STD rates have reached record highs in California and in San Francisco and vulnerable residents are being encouraged to get tested regularly, according to state and city health officials. (Examiner file photos)

STD rates keep climbing in SF, California

California’s rates for sexually transmitted diseases have hit record highs and San Francisco’s numbers are even worse, according to recent data released by the California Department of Public Health.

In the last five years, California’s rates of gonorrhea, chlamydia and syphilis have increased 45 percent.

In 2017, the number of people in The City affected by syphilis increased 25.5 percent, which translates to 292 new cases in The City, compared to 20 percent statewide. The 970 new chlamydia cases in The City resulted in a 12 percent increase compared to the state’s 9 percent jump. However, the local increase in the number of gonorrhea cases, 10.7 percent, to 554 new cases, was not as dramatic as the state’s 16 percent spike.

The San Francisco Department of Public Health is pushing for people to use more condoms and working to increase access to screenings, according to Dr. Susan Philip, director of the department’s disease prevention and control branch.

“We’re going to have to be really innovative,” Philip said. “Remind people about the basics like condom use and also offer new ways for people to access that screening and treatment if needed.”

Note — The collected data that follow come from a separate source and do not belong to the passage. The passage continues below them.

Definition bytes_data (e : ch_traffic_entry) (rx_delta tx_delta interval : Z) : json_op :=
  all_of [
    append grow ([123] ++ quoted_key "conn_id"); append_text grow (conn_id e);
    append grow ([44] ++ quoted_key "rx_delta" ++ dec rx_delta ++ [44] ++ quoted_key "tx_delta" ++ dec tx_delta
                 ++ [44] ++ quoted_key "rx_total" ++ dec (rx_total e) ++ [44] ++ quoted_key "tx_total" ++ dec (tx_total e)
                 ++ [44] ++ quoted_key "interval_ns" ++ dec (if interval <? 0 then 0 else interval) ++ [125])].

Definition traffic_emit_bytes_locked (writer : bool) (e : ch_traffic_entry) (rx_delta tx_delta interval : Z)
    : ch_traffic_entry * list traffic_event :=
  traffic_emit_locked writer e (str "connection.bytes") (bytes_data e rx_delta tx_delta interval).

Definition closed_data (e : ch_traffic_entry) : json_op :=
  all_of [
    append grow ([123] ++ quoted_key "conn_id"); append_text grow (conn_id e);
    append grow ([44] ++ quoted_key "reason"); append_text grow (close_reason e);
    append grow ([44] ++ quoted_key "rx_total" ++ dec (rx_total e) ++ [44] ++ quoted_key "tx_total" ++ dec (tx_total e)
                 ++ [125])].

Definition traffic_emit_close_locked (writer : bool) (e : ch_traffic_entry) : ch_traffic_entry * list traffic_event :=
  traffic_emit_locked writer e (str "connection.closed") (closed_data e).

(** ** The queue of lookups *)

Definition with_geo (e : ch_traffic_entry) (g : traffic_geo) : ch_traffic_entry :=
  mk_entry (flow_id e) (conn_id e) (info e) (close_reason e) g (active e) (start_ns e) (updated_ns e) (end_ns e)
    (rate_sample_ns e) (rx_total e) (tx_total e) (event_lamport e) (rx_bps e) (tx_bps e).

Definition with_geo_error (g : traffic_geo) (message : bytes) : traffic_geo :=
  mk_geo (geo_country g) (geo_country_code g) (geo_city g) message (geo_latitude g) (geo_longitude g) (geo_generation g).

Definition with_generation (g : traffic_geo) (n : Z) : traffic_geo :=
  mk_geo (geo_country g) (geo_country_code g) (geo_city g) (geo_error g) (geo_latitude g) (geo_longitude g) n.

Definition next_nonzero (n : Z) : Z := if u64 (n + 1) =? 0 then 1 else u64 (n + 1).

Definition traffic_enqueue_geo_locked (q : geo_queue) (e : ch_traffic_entry) : geo_queue * ch_traffic_entry :=
  if negb (geo_reader q) then (q, e)
  else if geo_job_count q =? CH_TRAFFIC_GEO_QUEUE_CAPACITY then
    (q, with_geo e (with_geo_error (geo e) (str "geo lookup backpressure")))
  else
    let generation := next_nonzero (queue_generation q) in
    let slot := (geo_job_head q + geo_job_count q) mod CH_TRAFFIC_GEO_QUEUE_CAPACITY in
    let job := mk_job (flow_id e) generation (i_target (info e)) in
    (mk_queue true (<[Z.to_nat slot := Some job]> (geo_jobs q)) (geo_job_head q) (geo_job_count q + 1) generation,
     with_geo e (with_generation (geo e) generation)).

(** The worker takes the job at the head; [None] when there is none.  A slot
    without a job is a zeroed one. *)
Definition geo_worker_take (q : geo_queue) : option (ch_traffic_geo_job * geo_queue) :=
  if geo_job_count q =? 0 then None
  else
    let slot := Z.to_nat (geo_job_head q) in
    let job := default (mk_job 0 0 []) (default None (geo_jobs q !! slot)) in
    Some (job, mk_queue (geo_reader q) (<[slot := None]> (geo_jobs q))
                 ((geo_job_head q + 1) mod CH_TRAFFIC_GEO_QUEUE_CAPACITY) (geo_job_count q - 1) (queue_generation q)).

(** What [ch_geo_lookup] gives: a location or an error message. *)
Record ch_geo_location : Type := mk_location {
  country : bytes;
  country_code : bytes;
  city : bytes;
  latitude : double;
  longitude : double
}.

Definition located (g : traffic_geo) (lookup : ch_geo_location + bytes) : traffic_geo :=
  match lookup with
  | inl l => mk_geo (country l) (country_code l) (city l) [] (latitude l) (longitude l) (geo_generation g)
  | inr message => mk_geo [] [] [] message (double_of_int64 0) (double_of_int64 0) (geo_generation g)
  end.

(** ** Flows *)

Definition traffic_find_flow (s : ch_traffic_store) (id : Z) : option ch_traffic_entry :=
  List.find (fun e => flow_id e =? id) (entries s).

(** Change the entry that [traffic_find_flow] finds, and write its events. *)
Fixpoint at_flow (id : Z) (f : ch_traffic_entry -> ch_traffic_entry * list traffic_event) (l : list ch_traffic_entry)
    : list ch_traffic_entry * list traffic_event :=
  match l with
  | [] => ([], [])
  | e :: l' =>
      if flow_id e =? id then let '(e', events) := f e in (e' :: l', events)
      else let '(l'', events) := at_flow id f l' in (e :: l'', events)
  end.

Definition update_flow (s : ch_traffic_store) (id : Z) (f : ch_traffic_entry -> ch_traffic_entry * list traffic_event)
    : ch_traffic_store :=
  let '(l, events) := at_flow id f (entries s) in with_entries s l events.

(** The second half of the worker's round. *)
Definition geo_worker_commit (s : ch_traffic_store) (job : ch_traffic_geo_job) (lookup : ch_geo_location + bytes)
    : ch_traffic_store :=
  update_flow s (job_flow_id job) (fun e =>
    (if geo_generation (geo e) =? job_generation job then with_geo e (located (geo e) lookup) else e, [])).

(** The identifier 0 without an error is the answer of a disabled store. *)
Definition ch_traffic_open (clock : nat -> Z) (copied : bool) (s : ch_traffic_store) (i : ch_traffic_open_info)
    : ch_traffic_store * result Z :=
  if negb (enabled (settings s)) then (s, Done 0)
  else
    let s := traffic_prune_locked s (clock 0%nat) in
    if lenZ (entries s) =? capacity s then
      (s, fail CH_ERROR_INVALID_STATE (str "traffic active connection capacity reached"))
    else
      let id := next_nonzero (sequence s) in
      let s := with_sequence s id in
      if negb copied then (s, fail CH_ERROR_OUT_OF_MEMORY (str "copy traffic connection"))
      else
        let next := traffic_entry_initialize id i (clock 1%nat) in
        let '(q, next) := traffic_enqueue_geo_locked (queue s) next in
        let '(next, events) := traffic_emit_open_locked (event_writer s) next in
        (with_entries (with_queue s q) (next :: entries s) events, Done id).

Definition count_bytes (e : ch_traffic_entry) (rx_delta tx_delta now : Z) : ch_traffic_entry :=
  let interval := now - rate_sample_ns e in
  let seconds := double_div (double_of_int64 interval) (double_of_int64 1000000000) in
  let rate delta old := if interval >? 0 then double_div (double_of_uint64 delta) seconds else old in
  mk_entry (flow_id e) (conn_id e) (info e) (close_reason e) (geo e) (active e) (start_ns e) now (end_ns e) now
    (u64 (rx_total e + rx_delta)) (u64 (tx_total e + tx_delta)) (event_lamport e)
    (rate rx_delta (rx_bps e)) (rate tx_delta (tx_bps e)).

Definition ch_traffic_bytes (s : ch_traffic_store) (id rx_delta tx_delta now : Z) : ch_traffic_store :=
  if (id =? 0) || ((rx_delta =? 0) && (tx_delta =? 0)) then s
  else
    update_flow s id (fun e =>
      traffic_emit_bytes_locked (event_writer s) (count_bytes e rx_delta tx_delta now) rx_delta tx_delta
        (now - rate_sample_ns e)).

(** [copied] is the copy of the reason. *)
Definition traffic_close_entry (e : ch_traffic_entry) (copied : bool) (reason : option bytes) (now : Z) : ch_traffic_entry :=
  if negb (active e) then e
  else
    mk_entry (flow_id e) (conn_id e) (info e) (if copied then default (str "closed") reason else close_reason e) (geo e)
      false (start_ns e) now now (rate_sample_ns e) (rx_total e) (tx_total e) (event_lamport e)
      (double_of_int64 0) (double_of_int64 0).

Definition close_and_emit (writer copied : bool) (reason : option bytes) (now : Z) (e : ch_traffic_entry)
    : ch_traffic_entry * list traffic_event :=
  let closed := traffic_close_entry e copied reason now in
  if active e then traffic_emit_close_locked writer closed else (closed, []).

(** [ch_traffic_close] before it flushes the history. *)
Definition close_locked (clock : nat -> Z) (copied : bool) (s : ch_traffic_store) (id : Z) (reason : option bytes)
    : ch_traffic_store :=
  if id =? 0 then s
  else
    traffic_prune_locked (update_flow s id (close_and_emit (event_writer s) copied reason (clock 0%nat))) (clock 1%nat).

Fixpoint close_loop (writer : bool) (copied : nat -> bool) (reason : option bytes) (now : Z) (l : list ch_traffic_entry)
    : list ch_traffic_entry * list traffic_event :=
  match l with
  | [] => ([], [])
  | e :: l' =>
      let '(e', events) := close_and_emit writer (copied 0%nat) reason now e in
      let '(l'', events') := close_loop writer (fun n => copied (S n)) reason now l' in
      (e' :: l'', events ++ events')
  end.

There is no single factor that health professionals can point to as the cause for the skyrocketing STD rates in The City.

“It is multi-factorial in its cause,” Philip said. “We watch the numbers very closely. There is, unfortunately, not one answer to this issue.”

The groups at the greatest risk, according to recent data, are women, Native Americans, black people, gay and bisexual men and young people.

In the last five years, the number of women in California who have been diagnosed with syphilis has increased seven-fold, according to the most recent state data. Women often don’t show physical symptoms and go untreated.

“Unfortunately it really mirrors what were seeing in the state and more broadly what is being seen across the U.S.,” Philip said.

For black and Native American residents, Philip said issues can include lack of access to health providers and the stigma that surrounds sexually transmitted diseases.

Gay and bisexual men are also at higher risk for sexually transmitted diseases because for some, PReP, a pill intended to prevent HIV transmission, is the only method being used for protection from sexually transmitted diseases, according to Philip.

“Those do nothing to prevent gonorrhea, chlamydia and syphilis,” she said of the pills.

Young people under 25 are the most at risk for spreading STDs, according to city and state findings. While the Department of Public Health has yet to roll out a plan of action for offering more HIV and STD screenings, the agency recently began working with San Francisco State University to offer free testing to all students, as previously reported by the San Francisco Examiner.

The City agency encourages women under 25 to get annual STD screenings and sexually active transgender people and men having sex with other men to be screened every three months.